======== Task material ========

(* ===== verification/Conformance.v ===== *)
(** * The model against the repository's unit tests

    The suites collect the tests that the [Tests*] files and [Unlinked] translate.  Not
    translated: assertions on the size, alignment and field offsets of compiled types, tests
    that only name a function to fix its type, and [user_activation_tests.rs], whose launch
    plan lacks a field. *)

From stdpp Require Import base numbers list options.
From S2P Require Import Prelude KernelTask TestKit TestsScheduler TestsMemory TestsProcess TestsKernel.
From S2P Require Import TestsArch Unlinked.

(** [kernel/src/scheduler/] *)
Definition scheduler_suite : list bool :=
  [task_state_machine_rejects_illegal_transition; task_state_machine_accepts_ready_to_running;
   execution_can_only_attach_once; userspace_task_has_explicit_kind_and_no_kernel_execution_assumption;
   execution_handle_is_bound_to_generational_task_id; execution_state_starts_unbootstrapped;
   execution_state_can_be_bootstrapped_once; fifo_order_is_stable; peek_does_not_mutate_queue;
   duplicate_task_is_not_enqueued; rotation_moves_current_task_to_back; preserves_fifo_order;
   rejects_duplicate_membership; removes_specific_waiter_without_reordering_remaining_tasks;
   deadlines_are_monotonic; equal_deadlines_use_task_id_for_deterministic_order; duplicate_sleep_is_rejected;
   expiry_is_inclusive; remove_deletes_only_the_requested_task; request_is_edge_consumable;
   nested_preemption_disable_is_balanced; userspace_task_creation_is_explicit;
   scheduler_round_robin_cycles_a_b_a_b; scheduler_does_not_self_dispatch_single_task;
   sleep_blocks_current_then_expiry_makes_task_ready; duplicate_sleep_rolls_back_state;
   block_and_wake_preserve_fifo_and_ready_state; exit_current_removes_task_and_clears_cpu_owner;
   terminate_current_to_expected_successor_is_atomic_at_scheduler_boundary;
   terminate_rejects_non_ready_successor_without_mutation; retired_generation_slot_is_never_reused].

(** [kernel/src/memory/] *)
Definition memory_suite : list bool :=
  [rejects_inverted_range; recognizes_user_range; recognizes_kernel_range; default_user_layout_is_disjoint;
   stack_is_below_kernel_boundary; empty_map_is_empty; aligned_address_constructs_frame;
   unaligned_address_is_rejected; frame_size_is_4k; allocator_skips_reserved_regions;
   allocator_aligns_region_start_up; contiguous_allocation_consumes_one_region;
   checkpoint_restores_allocator_cursor; accepts_aligned_address; rejects_unaligned_address;
   rejects_end_address_overflow; page_size_is_four_kib; mapping_flags_are_explicit;
   translates_with_checked_addition; physical_rejects_overflow; translates_ranges_without_wrapping;
   accepts_empty_range; region_rejects_inverted_range; contains_uses_half_open_semantics;
   counts_only_aligned_pages; accepts_normal_user_buffer; rejects_null_non_empty_buffer; user_rejects_overflow;
   rejects_kernel_address; allows_empty_slice_without_dereference_requirement; accepts_readable_user_page;
   rejects_unmapped_page; rejects_kernel_only_mapping; rejects_non_readable_user_mapping;
   empty_slice_requires_no_mapping; copy_requires_destination_length_match;
   copy_uses_backend_only_after_validation; copy_rejects_unmapped_before_backend; stack_is_inside_user_half;
   guard_page_sits_below_stack; stack_pointer_requires_alignment_and_range].

(** [kernel/src/process/] *)
Definition process_suite : list bool :=
  [zero_is_not_a_valid_address_space_id; ids_are_stable_and_specs_use_default_layout;
   user_range_must_stay_in_user_half; stack_range_is_valid_but_guard_page_is_not; image_must_not_reach_stack;
   binding_keeps_identity_domains_distinct; rejects_execution_handle_from_another_task;
   parses_minimal_x86_64_image; rejects_non_elf_input; rejects_dynamic_elf_until_load_bias_exists;
   rejects_entry_outside_loaded_segment; rejects_writable_executable_segment;
   validated_image_contains_consistent_context; accepts_valid_user_entry_and_stack; rejects_kernel_entry;
   rejects_misaligned_stack; entry_must_be_in_executable_segment; accepts_matching_address_space_identity;
   rejects_mismatched_address_space_identity; translates_elf_permissions_without_requiring_pf_r;
   lifecycle_requires_execution_binding_before_running; matching_execution_binding_allows_running;
   wrong_address_space_is_rejected; exit_is_terminal_and_reap_preserves_status;
   stale_id_cannot_touch_replacement_slot; yield_to_switches_running_to_ready_and_successor_to_running;
   lookup_uses_exact_page_base; zero_copy_errors_are_explicit; ramdisk_payload_becomes_validated_process_image;
   binds_process_to_created_ready_task; binding_failure_does_not_leave_task_ready; plans_all_stack_pages;
   guard_page_is_not_part_of_plan; lifecycle_is_explicit_and_one_way; plan_accessors_are_stable].

(** The ABI, the user program library and the root of [kernel/src/] *)
Definition kernel_suite : list bool :=
  [syscall_numbers_are_stable; syscall_numbers_decode_from_abi_contract; error_returns_are_negative_values;
   success_is_not_an_error; abi_version_is_explicit; user_slice_layout_is_stable; payload_message_is_stable;
   payload_uses_shared_write_syscall_number; decodes_shared_syscall_numbers;
   exit_and_yield_requests_have_explicit_arguments;
   process_control_executes_exit_and_yield_without_global_state; lifecycle_success_selects_actions;
   lifecycle_failure_always_returns; combined_dispatch_routes_write_and_process_control;
   write_rejects_nonzero_reserved_argument; combined_write_rejects_nonzero_reserved_argument_before_copy;
   syscall_errors_encode_to_shared_abi; rejects_unknown_syscall_numbers;
   write_rejects_kernel_address_before_dereference; write_executes_through_validated_copy_and_sink;
   write_propagates_sink_failure_without_claiming_success; write_rejects_unmapped_before_sink;
   monotonic_time_preserves_nanoseconds; time_addition_saturates; zero_interval_is_rejected;
   interval_round_trips; deadline_preserves_absolute_time; rejects_external_vector_below_external_range;
   timer_owns_vector_32; accepts_external_vector_at_boundary; spurious_vector_is_maximum;
   vector_policy_excludes_exception_and_timer_space; accepts_page_aligned_region; rejects_unaligned_start;
   rejects_non_page_multiple_size; rejects_overflowing_range; heap_stats_preserve_capacity_identity;
   hello_message_is_stable; error_contract_is_distinct].

(** [kernel/src/arch/x86_64/] *)
Definition arch_suite : list bool :=
  [checksum_wraps_at_u8; source_override_is_copyable; boxed_activation_has_stable_address;
   accepts_aligned_level4_frame; rejects_unaligned_level4_frame; root_error_is_explicit; prefers_x2apic;
   falls_back_to_xapic; refuses_missing_apic; vectors_start_after_exception_space;
   context_is_zero_before_initialization; bootstrap_context_carries_activation_pointer;
   bootstrap_rejects_invalid_stack; cpu_local_current_task_round_trips; syscall_action_mailbox_is_single_shot;
   capture_requires_current_task; interrupted_snapshot_can_be_peeked_without_consuming;
   runtime_binding_is_stable_and_single_owner; execution_binding_owns_stable_stack_and_activation;
   interrupted_snapshot_is_owned_once; registry_owns_one_execution_binding_per_handle;
   duplicate_handle_is_rejected; stale_generation_does_not_match_reused_index;
   removing_execution_is_terminal_for_that_handle; context_pair_rejects_same_task;
   non_kernel_preempt_state_is_not_consumed; ring3_selector_contract_is_stable;
   kernel_entry_stack_has_expected_size; rejects_empty_write; translates_page_offset_with_checked_math;
   rejects_translation_overflow; return_frame_sizes_match_same_and_cross_cpl;
   syscall_success_returns_value_in_rax_contract; syscall_failure_returns_negative_abi_value;
   interrupt_flag_is_read_without_mutating_frame; kernel_return_snapshot_is_valid;
   user_return_snapshot_is_valid_only_with_user_stack_pair; masked_fixed_entry_encoding;
   level_trigger_and_active_low_are_independent_bits; first_redirection_register_is_base;
   identity_route_preserves_isa_irq; selects_nearest_lower_ioapic_gsi_base;
   spawn_installs_execution_before_ready_state; divide_encoding_is_sixteen;
   flags_reject_writable_executable_mapping; map_error_mapping_preserves_semantics; legacy_pic_ports_are_stable;
   validates_kernel_return_packet; rejects_user_return_packet; request_is_deferred_until_safe_point;
   rejects_missing_interrupted_state; rejects_user_return_frame_for_kernel_preemption;
   accepts_valid_kernel_interrupted_state; rejects_uninitialized_context;
   spawn_user_ready_is_transactional_and_ready_only_at_end;
   spawn_user_ready_rejects_address_space_mismatch_without_ready_task;
   bind_current_requires_matching_running_task; syscall_control_maps_unbound_yield;
   user_ready_transaction_stops_before_running; converts_exact_second; converts_fractional_second;
   rejects_zero_frequency; builds_ring3_context_from_process_context; context_rejects_kernel_selectors;
   rejects_direct_map_overflow_before_raw_copy; page_chunk_calculation_never_crosses_a_page;
   return_frame_matches_iretq_field_order; binding_rejects_mismatched_address_space;
   registry_rejects_duplicate_task; registry_removes_exact_task; resume_state_is_owned_and_consumed_explicitly;
   prepared_launch_keeps_root_and_iret_state_together; builds_valid_ring3_iret_state;
   frame_rejects_kernel_selectors; transfer_rejects_current_task; transfer_accepts_valid_initial_frame;
   transfer_accepts_valid_resume_snapshot; userspace_a_b_a_preserves_a_resume_state;
   selector_reports_empty_ready_queue_without_mutation; transfer_uses_the_validated_initial_user_frame;
   rejects_null_contexts; rejects_same_context; rejects_uninitialized_current_context;
   accepts_two_initialized_contexts; first_activation_rejects_uninitialized_next_context].

(** Files outside the module tree *)
Definition unlinked_suite : list bool :=
  [bootstrap_state_starts_idle; interrupt_depth_is_balanced; interrupted_context_requires_valid_return_frame].

(** Tests whose expectation the code does not meet. *)
Definition failing_suite : list bool :=
  [contiguous_allocation_does_not_cross_region_boundaries; rejects_segment_larger_than_file;
   plans_page_aligned_segment; spawn_ready_rolls_back_on_binding_mismatch;
   abort_ready_releases_transaction_slot; user_return_frame_reads_rsp_and_ss;
   registry_rejects_duplicate_task_binding; registry_removes_binding_terminally].

(** The tests of [kernel_task.rs] that dispatch, on the CPU they run on. *)
Definition dispatching_suite : list (Cpu -> bool) :=
  [prepare_dispatch_validates_registry_backed_execution;
   prepare_dispatch_returns_noop_without_another_ready_task; exit_current_releases_execution_registry_entry;
   sleeping_task_expires_without_switching_in_timer_service;
   sleep_deadline_remains_owned_while_task_is_blocked].

(** Every translated test of the repository holds of the model, except six of linked files
    (and two of files no module declares) whose expectation contradicts the code they test, and
    the five of [kernel_task.rs] that dispatch: those hold exactly on a CPU whose TSS has been
    installed, which a test process never does, so there they end in the panic of
    [set_kernel_stack_top]. *)
Theorem unit_tests_replayed :
  Forall (eq true) (scheduler_suite ++ memory_suite ++ process_suite ++ kernel_suite ++ arch_suite ++
                    unlinked_suite) /\
  Forall (eq false) failing_suite /\
  forall c, Forall (fun test => test c = bool_decide (is_Some (cpu_rsp0 c))) dispatching_suite.
Proof.
  split; [|split].
  - apply all_true. vm_compute. reflexivity.
  - apply all_false. vm_compute. reflexivity.
  - intros [l [r|] t p]; repeat (apply Forall_cons; split; [vm_compute; reflexivity|]); by apply Forall_nil.
Qed.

========

■ **Description of the task**: Reproduce the records above line by line, without any change, up to and including the line that holds "plan lacks a field. *)".

■ **Task response**:
(* ===== verification/Conformance.v ===== *)
(** * The model against the repository's unit tests

    The suites collect the tests that the [Tests*] files and [Unlinked] translate.  Not
    translated: assertions on the size, alignment and field offsets of compiled types, tests
    that only name a function to fix its type, and [user_activation_tests.rs], whose launch
    plan lacks a field. *)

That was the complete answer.